世界の傑作機No.169 ヘンシェル Hs129
文林堂
Hs-129は対戦車攻撃に特化した地上攻撃機である。有名なJu-87「スツーカ」に比べると、生産機数で約1/8という少数ながらも、アフリカ戦線や東部戦線では貴重な対戦車攻撃機として奮戦した。本機に相当する機材は、西側連合軍にはなく(強いてあげればタイフーンかな?)、同じドイツのJu-87Gとソ連のシュトルモビークがある程度同じ目的の機材と見なし得る。

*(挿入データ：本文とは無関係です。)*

(* ===== verification/ErrorClass.v ===== *)
(** * Classification of relay errors

    protocol/shannon/error_classification.go and the relay errors of errors.go: what a failed
    relay says about the endpoint, as an error type for the observations and a signal for the
    reputation service.  A Go error is its message together with the sentinels errors.Is finds
    in it; the regular expressions of the source are matchers. *)

From S2P Require Import Prelude GoStrings Utf8 Signals Heuristic.
From Stdlib Require Import ZArith Lia Bool Ascii String.
From stdpp Require Import base list strings.

Open Scope string_scope.
Open Scope Z_scope.

(** ** Errors *)

Inductive sentinel :=
| errRelayEndpointConfig | errRelayEndpointTimeout | errContextCanceled | errSendHTTPRelay
| errMalformedEndpointPayload | errHeuristicDetectedBackendError | errEndpointNon2XXHTTPStatusCode
| errCreatingWebSocketConnection | errRelayRequestWebsocketMessageSigningFailed
| errRelayResponseInWebsocketMessageValidationFailed
| ErrRelayEndpointHTTPError
| ErrRelayResponseValidationUnmarshal | ErrRelayResponseValidationBasicValidation
| ErrRelayResponseValidationGetPubKey | ErrRelayResponseValidationNilSupplierPubKey
| ErrRelayResponseValidationSignatureError.

#[export] Instance sentinel_eq_dec : EqDecision sentinel.
Proof. solve_decision. Defined.

(** The message, the sentinels in the chain of wrapped errors, and the sentinel the error is
    itself, if any. *)
Record error := mkError {
  err_text : string;
  err_chain : list sentinel;
  err_self : option sentinel;
}.

Definition errors_Is (e : error) (s : sentinel) : bool := bool_decide (s ∈ err_chain e).

(** ** Error types of the observations *)

Inductive ShannonEndpointErrorType :=
| SHANNON_ENDPOINT_ERROR_UNSPECIFIED
| SHANNON_ENDPOINT_ERROR_INTERNAL
| SHANNON_ENDPOINT_ERROR_CONFIG
| SHANNON_ENDPOINT_ERROR_TIMEOUT
| SHANNON_ENDPOINT_ERROR_PAYLOAD_UNMARSHAL_ERR
| SHANNON_ENDPOINT_ERROR_RESPONSE_VALIDATION_ERR
| SHANNON_ENDPOINT_ERROR_RESPONSE_GET_PUBKEY_ERR
| SHANNON_ENDPOINT_ERROR_NIL_SUPPLIER_PUBKEY
| SHANNON_ENDPOINT_ERROR_RESPONSE_SIGNATURE_VALIDATION_ERR
| SHANNON_ENDPOINT_ERROR_HTTP_CONNECTION_REFUSED
| SHANNON_ENDPOINT_ERROR_HTTP_CONNECTION_RESET
| SHANNON_ENDPOINT_ERROR_HTTP_CONNECTION_TIMEOUT
| SHANNON_ENDPOINT_ERROR_HTTP_NO_ROUTE_TO_HOST
| SHANNON_ENDPOINT_ERROR_HTTP_NETWORK_UNREACHABLE
| SHANNON_ENDPOINT_ERROR_HTTP_BROKEN_PIPE
| SHANNON_ENDPOINT_ERROR_HTTP_IO_TIMEOUT
| SHANNON_ENDPOINT_ERROR_HTTP_TRANSPORT_ERROR
| SHANNON_ENDPOINT_ERROR_HTTP_BAD_RESPONSE
| SHANNON_ENDPOINT_ERROR_HTTP_INVALID_STATUS
| SHANNON_ENDPOINT_ERROR_RAW_PAYLOAD_CONNECTION_REFUSED
| SHANNON_ENDPOINT_ERROR_RAW_PAYLOAD_SERVICE_NOT_CONFIGURED
| SHANNON_ENDPOINT_ERROR_RAW_PAYLOAD_UNEXPECTED_EOF
| SHANNON_ENDPOINT_ERROR_RAW_PAYLOAD_PROTOCOL_WIRE_TYPE
| SHANNON_ENDPOINT_ERROR_RAW_PAYLOAD_PROTOCOL_RELAY_REQUEST
| SHANNON_ENDPOINT_ERROR_RAW_PAYLOAD_SUPPLIERS_NOT_REACHABLE
| SHANNON_ENDPOINT_ERROR_RAW_PAYLOAD_BACKEND_SERVICE
| SHANNON_ENDPOINT_ERROR_RAW_PAYLOAD_TCP_CONNECTION
| SHANNON_ENDPOINT_ERROR_RAW_PAYLOAD_RESPONSE_SIZE_EXCEEDED
| SHANNON_ENDPOINT_ERROR_RAW_PAYLOAD_SERVER_CLOSED_CONNECTION
| SHANNON_ENDPOINT_ERROR_RAW_PAYLOAD_HTTP_TRANSPORT
| SHANNON_ENDPOINT_ERROR_RAW_PAYLOAD_DNS_RESOLUTION
| SHANNON_ENDPOINT_ERROR_RAW_PAYLOAD_TLS_HANDSHAKE
| SHANNON_ENDPOINT_REQUEST_CANCELED_BY_PATH
| SHANNON_ENDPOINT_ERROR_HTTP_UNKNOWN
| SHANNON_ENDPOINT_ERROR_RAW_PAYLOAD_UNKNOWN
| SHANNON_ENDPOINT_ERROR_UNKNOWN
| SHANNON_ENDPOINT_ERROR_HTTP_NON_2XX_STATUS
| SHANNON_ENDPOINT_ERROR_HTTP_CONTEXT_DEADLINE_EXCEEDED
| SHANNON_ENDPOINT_ERROR_WEBSOCKET_CONNECTION_FAILED
| SHANNON_ENDPOINT_ERROR_WEBSOCKET_REQUEST_SIGNING_FAILED
| SHANNON_ENDPOINT_ERROR_WEBSOCKET_RELAY_RESPONSE_VALIDATION_FAILED
| SHANNON_ENDPOINT_ERROR_RELAY_MINER_HTTP_4XX
| SHANNON_ENDPOINT_ERROR_RELAY_MINER_HTTP_5XX
| SHANNON_ENDPOINT_ERROR_RAW_PAYLOAD_SESSION_MISMATCH.

#[export] Instance error_type_eq_dec : EqDecision ShannonEndpointErrorType.
Proof. solve_decision. Defined.
(** ** Empty responses *)

(** What changes the store, but for the sweep. *)
Inductive cos_op {St} :=
| OpObservations (now : Time) (order : list cos_endpoint -> list cos_endpoint)
    (obs : option (option (list (option (EndpointAddr * option CosmosResponse)))))
| OpExtracted (hasSvc : bool) (addr : EndpointAddr) (data : option (Z * bool))
| OpExternal (now startedAt : Time) (grace : Duration) (hasSvc : bool) (height : Z)
| OpFilter (now : Time) (available : list EndpointAddr)
| OpReset (svc : option (service St))
| OpSync (now : Time) (s : service St).
Arguments cos_op : clear implicits.

Definition cos_step `{RPCTypeEnum} {St} `{!Storage St} (q : cos_state) (op : cos_op St) : cos_state :=
  match op with
  | OpObservations now order obs => snd (cos_ApplyObservations now order q obs)
  | OpExtracted hasSvc addr data => fst (cos_UpdateFromExtractedData q hasSvc addr data)
  | OpExternal now startedAt grace hasSvc h => fst (cos_consume_external q now startedAt grace hasSvc h)
  | OpFilter now available => snd (cos_filterValidEndpoints q now available)
  | OpReset svc => snd (fst (cos_ResetPerceivedBlockHeight q svc))
  | OpSync now s => cos_background_start q now s
  end.

Definition flagged (m : gmap EndpointAddr cos_endpoint) (a : EndpointAddr) : Prop :=
  exists e, m !! a = Some e /\ ce_hasReturnedEmptyResponse e = true.

Lemma flagged_insert m a b e :
  flagged m a -> (forall e0, m !! b = Some e0 -> ce_hasReturnedEmptyResponse e0 = true -> ce_hasReturnedEmptyResponse e = true) ->
  flagged (<[b := e]> m) a.
Proof.
  intros (e0 & He0 & Hf) He. destruct (decide (b = a)) as [->|Hne].
  - exists e. rewrite lookup_insert_eq. eauto.
  - exists e0. by rewrite lookup_insert_ne.
Qed.

Lemma flagged_observations now obs a : forall m updated,
  flagged m a -> flagged (fst (fold_left (cos_observe_one now) obs (m, updated))) a.
Proof.
  induction obs as [|[[b r]|] obs IH]; intros m updated Hm; cbn [fold_left cos_observe_one]; [exact Hm| |by apply IH].
  destruct (cos_applyObservation _ now r) as [e mutated] eqn:E. destruct mutated; [|by apply IH].
  apply IH. apply flagged_insert; [exact Hm|]. intros e0 He0 Hf. rewrite He0 in E. cbn in E.
  destruct r as [[err| | | | |]|]; injection E as <-; cbn; rewrite ?Hf; try done. by destruct err.
Qed.

Lemma update_keeps_endpoints order : forall q, cos_endpoints (cos_updateFromEndpoints q order) = cos_endpoints q.
Proof.
  unfold cos_updateFromEndpoints. induction order as [|e order IH]; intros q; cbn [fold_left]; [done|].
  rewrite IH. unfold cos_update_from_endpoint. repeat case_match; done.
Qed.

Lemma flagged_touch now addrs a : forall m, flagged m a -> flagged (cos_touchEndpoints m now addrs) a.
Proof.
  unfold cos_touchEndpoints. induction addrs as [|b addrs IH]; intros m Hm; cbn [fold_left]; [exact Hm|].
  destruct (m !! b) as [e|] eqn:Eb; [|by apply IH]. apply IH, flagged_insert; [exact Hm|].
  intros e0 He0 Hf. rewrite Eb in He0. injection He0 as <-. exact Hf.
Qed.

Lemma flagged_sync m now heights urls a : flagged m a -> flagged (cos_fill_by_url urls (cos_overwrite_heights m now heights)) a.
Proof.
  intros (e & He & Hf).
  assert (Ho : flagged (cos_overwrite_heights m now heights) a).
  { unfold flagged, cos_overwrite_heights. rewrite lookup_union, map_lookup_imap, He.
    destruct (heights !! a) as [h|]; cbn; eauto. }
  destruct Ho as (e1 & He1 & Hf1). unfold flagged, cos_fill_by_url. rewrite map_lookup_imap, He1. cbn.
  eexists. split; [reflexivity|]. repeat case_match; done.
Qed.

Lemma flagged_step `{RPCTypeEnum} {St} `{!Storage St} q (op : cos_op St) a :
  flagged (cos_endpoints q) a -> flagged (cos_endpoints (cos_step q op)) a.
Proof.
  intros Hq. destruct op as [now order obs|hasSvc b data|now st grace hasSvc h|now avail|svc|now s]; cbn [cos_step].
  - destruct obs as [[obs|]|]; [|exact Hq..]. cbn.
    pose proof (flagged_observations now obs a (cos_endpoints q) ∅ Hq) as Hobs. fold (cos_updateEndpointsFromObservations (cos_endpoints q) now obs) in Hobs.
    destruct (cos_updateEndpointsFromObservations _ now obs) as [m updated]. cbn [snd]. by rewrite update_keeps_endpoints.
  - unfold cos_UpdateFromExtractedData. destruct (data ≫= _) as [h|]; [|exact Hq].
    assert (Hi : flagged (<[b := ce_with_height (default zero_cos_endpoint (cos_endpoints q !! b)) h]> (cos_endpoints q)) a).
    { apply flagged_insert; [exact Hq|]. intros e0 He0 Hf. by rewrite He0. }
    repeat case_match; cbn; simplify_eq; exact Hi.
  - unfold cos_consume_external. repeat case_match; exact Hq.
  - unfold cos_filterValidEndpoints. destruct avail; [exact Hq|]. by apply flagged_touch.
  - unfold cos_ResetPerceivedBlockHeight. repeat case_match; exact Hq.
  - unfold cos_background_start, cos_syncEndpointBlocksFromRedis. 
    assert (E : cos_endpoints (cos_syncFromRedis q s) = cos_endpoints q) by (unfold cos_syncFromRedis; repeat case_match; done).
    destruct (bool_decide _); [by rewrite E|]. cbn. rewrite E. by apply flagged_sync.
Qed.

(** One empty response excludes an endpoint for good.  The flag has no time of its own:
    whatever observations, heights and selections follow, and however long, the endpoint stays
    in the store, flagged and refused as having returned an empty response. *)
Theorem empty_response_permanent `{RPCTypeEnum} {St} `{!Storage St} q (ops : list (cos_op St)) a :
  flagged (cos_endpoints q) a ->
  let q' := fold_left cos_step ops q in
  exists e, cos_endpoints q' !! a = Some e /\ forall now, cos_basicEndpointValidation q' now e = Some cosEmptyResponse.
Proof.
  intros Hq q'. assert (Hq' : flagged (cos_endpoints q') a).
  { unfold q'. clear q'. revert q Hq. induction ops as [|op ops IH]; intros q Hq; [exact Hq|]. cbn [fold_left]. by apply IH, flagged_step. }
  destruct Hq' as (e & He & Hf). exists e. split; [exact He|]. intros now.
  unfold cos_basicEndpointValidation. by rewrite Hf.
Qed.

(** ** The report *)

Lemma report_lookup q now l : forall r a,
  NoDup (map fst l) ->
  cl_Disqualified (fold_left (fun r '(addr, e) =>
    match cos_basicEndpointValidation q now e with Some err => cos_count_error r addr err | None => r end) l r) !! a =
  match list_to_map (M := gmap EndpointAddr cos_endpoint) l !! a ≫= cos_basicEndpointValidation q now with
  | Some err => Some err
  | None => cl_Disqualified r !! a
  end.
Proof.
  induction l as [|[b e] l IH]; intros r a Hnd; cbn [fold_left list_to_map foldr]; [done|].
  cbn in Hnd. apply NoDup_cons in Hnd as [Hb Hnd]. rewrite IH by done. unfold list_to_map; fold (list_to_map (M := gmap EndpointAddr cos_endpoint) l).
  destruct (decide (b = a)) as [->|Hne].
  - rewrite lookup_insert_eq. rewrite (not_elem_of_list_to_map_1 l a) by done. cbn.
    destruct (cos_basicEndpointValidation q now e) as [err|]; [|done].
    destruct r as [d em ch bl], err; cbn; by rewrite lookup_insert_eq.
  - rewrite lookup_insert_ne by done. destruct (list_to_map l !! a ≫= _); [done|].
    destruct (cos_basicEndpointValidation q now e) as [err|]; [|done].
    destruct r as [d em ch bl], err; cbn; by rewrite lookup_insert_ne.
Qed.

今日ではA-10「サンダーボルト2」に相当する機体と言えよう。本書はこのHs-129を扱っている。決してメジャーとは言えないHs-129だが、本書ではその開発とサブモデルの説明、実際の戦記、搭乗員達、そして機材細部と、バランスよく描いている。本書を読めば、Hs-129が必ずしも高性能機ではなく、むしろ低性能エンジンを搭載した低性能機であったこと。あるいは機能を特化したために特定任務(対戦車攻撃)での本機の活躍は目覚ましかった等、本機の概要と細部について知ることができよう。
マイナー機が好きな人、アフリカ戦線や独ソ戦に興味がある方にはお奨めしたい。